> **What you will do**:
Please repeat, unchanged, the lines at the top of the listing below, ending with the one that has "destruct (wrap_targets_run ts".

> **Records supplied**:
Lemma apply_run report :
  exists s, apply_connector_faults own_name py_repr scen (Session.mk reg report []) = (Ok tt, s) /\
    undoes s /\
    (scen.(Scenario.strict_faults) = true -> passing s = true ->
     forall f, f ∈ scen.(Scenario.faults) -> f.(SFault.layer) = LAYER_CONNECTOR ->
       attached s.(Session.registry) f).
Proof.
  pose proof Hreg as [Hnd _].
  destruct (sort_faults_run (Scenario.faults scen) [] [] (Session.mk reg report [])
    ltac:(constructor)) as (bc & ts & s1 & Hsort & Hr1 & Hp1 & _ & Hbc & _ & _ & Hall1).
  cbn [Session.registry Session.unpatches] in Hr1, Hp1.
  destruct (wrap_targets_run ts bc s1 Hbc) as (l2 & s2 & Hw & Hu2 & Hsame2 & Hok2 & Hall2).
  { unfold undoes. by rewrite Hr1, Hp1. }
  { intros n _. unfold untouched. by rewrite Hr1. }
  unfold apply_connector_faults, mbind, M_bind. rewrite Hsort, Hw.
  destruct ts as [|t0 ts0] eqn:Hts; [|rewrite <- Hts in *; clear Hts].
  - exists s2. split; [done|]. split; [done|]. intros Hs Hp f Hf Hlay.
    destruct (Hall1 Hs (Hok2 Hp) f Hf Hlay) as [Ht Hto]. unfold attached. case_decide as Htg.
    { destruct (Hto Htg) as [_ ?%elem_of_nil]. done. }
    destruct (Ht Htg) as (fs & Hg & Hin). apply dict_get_elem in Hg.
    destruct (Hall2 Hs Hp _ _ Hg) as (c & Hc & Hw2). exists c, (fs ++ []). set_solver.
  - set (m := match Session.registry s2 with [] => _ | _ => _ end).
    assert (Hm : exists s3, m s2 = (Ok tt, s3) /\ undoes s3 /\
      s3.(Session.registry) = s2.(Session.registry) /\ (passing s3 = true -> passing s2 = true) /\
      (scen.(Scenario.strict_faults) = true -> passing s3 = true -> reg <> [])).
    { subst m. destruct (Session.registry s2) as [|nc ncs] eqn:E.
      - destruct (skip_fault_step none_registered_text s2) as (s3 & Hs3 & Hr3 & Hp3 & Hst & Hm).
        exists s3. unfold undoes in *. rewrite Hr3, Hp3, E. rewrite E in Hu2.
        split; [done|]. do 2 (split; [done|]). split; [done|].
        intros Hs. by rewrite (Hst Hs).
      - exists s2. do 4 (split; [done|]). intros _ _ Hnil. destruct Hu2 as [_ Hk].
        by rewrite E, Hnil in Hk. }
    destruct Hm as (s3 & -> & Hu3 & Hr3 & Hok3 & Hne).
    assert (Hkeys : NoDup (Session.registry s2).*1) by (destruct Hu2 as [_ ->]; done).
    destruct (wrap_untargeted_run bc.*1 ts (Session.registry s2) s3 Hkeys Hu3)
      as (l4 & s4 & Hl4 & Hu4 & Hrep4 & Hsame4 & Hall4).
    { intros n c Hin Hn. apply dict_elem_get in Hin; [|done].
      unfold untouched. rewrite Hr3, <- Hin, Hsame2 by done. by rewrite Hr1. }
    rewrite Hl4. exists s4. split; [done|]. split; [done|]. intros Hs Hp.
    unfold passing in Hp. rewrite Hrep4 in Hp. intros f Hf Hlay.
    destruct (Hall1 Hs (Hok2 (Hok3 Hp)) f Hf Hlay) as [Ht Hto].
    unfold attached. case_decide as Htg.
    + destruct (Hto Htg) as [Htool Hin]. split; [by apply Hne|]. split; [done|].
      intros n c Hc. destruct (decide (n ∈ bc.*1)) as [Hn|Hn].
      * apply list_elem_of_fmap in Hn as ([n' fs] & -> & Hn). cbn [fst] in *.
        destruct (Hall2 Hs (Hok3 Hp) _ _ Hn) as (c' & Hc' & Hw2).
        assert (c' = c) as -> by congruence. exists (fs ++ ts).
        rewrite Hsame4, Hr3 by (right; by apply (list_elem_of_fmap_2 fst) in Hn). set_solver.
      * exists ts. split; [|done]. apply Hall4; [|done]. apply dict_get_elem.
        rewrite Hsame2 by done. by rewrite Hr1.
    + destruct (Ht Htg) as (fs & Hg & Hin). pose proof (dict_get_keys _ _ _ Hg) as Hk.
      apply dict_get_elem in Hg.
      destruct (Hall2 Hs (Hok3 Hp) _ _ Hg) as (c & Hc & Hw2). exists c, (fs ++ ts).
      rewrite Hsame4, Hr3 by by right. set_solver.
Qed.

Lemma check_invariants_honest j r :
  (check_invariants exn_text scen j r).(Report.passed) = true <->
  r.(Report.passed) = true /\
  Forall (fun inv => (check_one exn_text j inv).(SInvariantResult.passed) = true)
    scen.(Scenario.invariants).
Proof.
  unfold check_invariants. generalize (Scenario.invariants scen) as invs. intros invs.
  revert r. induction invs as [|inv invs IH]; intros r; cbn [foldl].
  { split; [by split|by intros []]. }
  rewrite IH, Forall_cons.
  destruct (SInvariantResult.passed (check_one exn_text j inv)); cbn; intuition done.
Qed.
End session.

Lemma map_result_ok {A B} (f : A -> result B) xs :
  Forall (fun x => is_ok (f x) = true) xs -> exists ys, map_result f xs = Ok ys.
Proof.
  induction 1 as [|x xs Hx _ [ys IH]]; [by exists []|].
  cbn. destruct (f x); [|done]. cbn. rewrite IH. by eexists.
Qed.

(** Rendering the failpoints of a scenario never fails. *)
Lemma failpoints_env_ok fmt_g faults : exists spec, failpoints_env fmt_g faults = Ok spec.
Proof.
  unfold failpoints_env. destruct (map_result_ok (to_fail_spec fmt_g)
    (filter (fun f => f.(SFault.layer) = LAYER_SERVER) faults)) as [ys ->]; [|by eexists].
  apply Forall_forall. intros f [Hf _]%list_elem_of_filter. unfold to_fail_spec.
  by rewrite decide_False by (intros H; by apply H).
Qed.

> **Written solution**:
Lemma apply_run report :
  exists s, apply_connector_faults own_name py_repr scen (Session.mk reg report []) = (Ok tt, s) /\
    undoes s /\
    (scen.(Scenario.strict_faults) = true -> passing s = true ->
     forall f, f ∈ scen.(Scenario.faults) -> f.(SFault.layer) = LAYER_CONNECTOR ->
       attached s.(Session.registry) f).
Proof.
  pose proof Hreg as [Hnd _].
  destruct (sort_faults_run (Scenario.faults scen) [] [] (Session.mk reg report [])
    ltac:(constructor)) as (bc & ts & s1 & Hsort & Hr1 & Hp1 & _ & Hbc & _ & _ & Hall1).
  cbn [Session.registry Session.unpatches] in Hr1, Hp1.
  destruct (wrap_targets_run ts bc s1 Hbc) as (l2 & s2 & Hw & Hu2 & Hsame2 & Hok2 & Hall2).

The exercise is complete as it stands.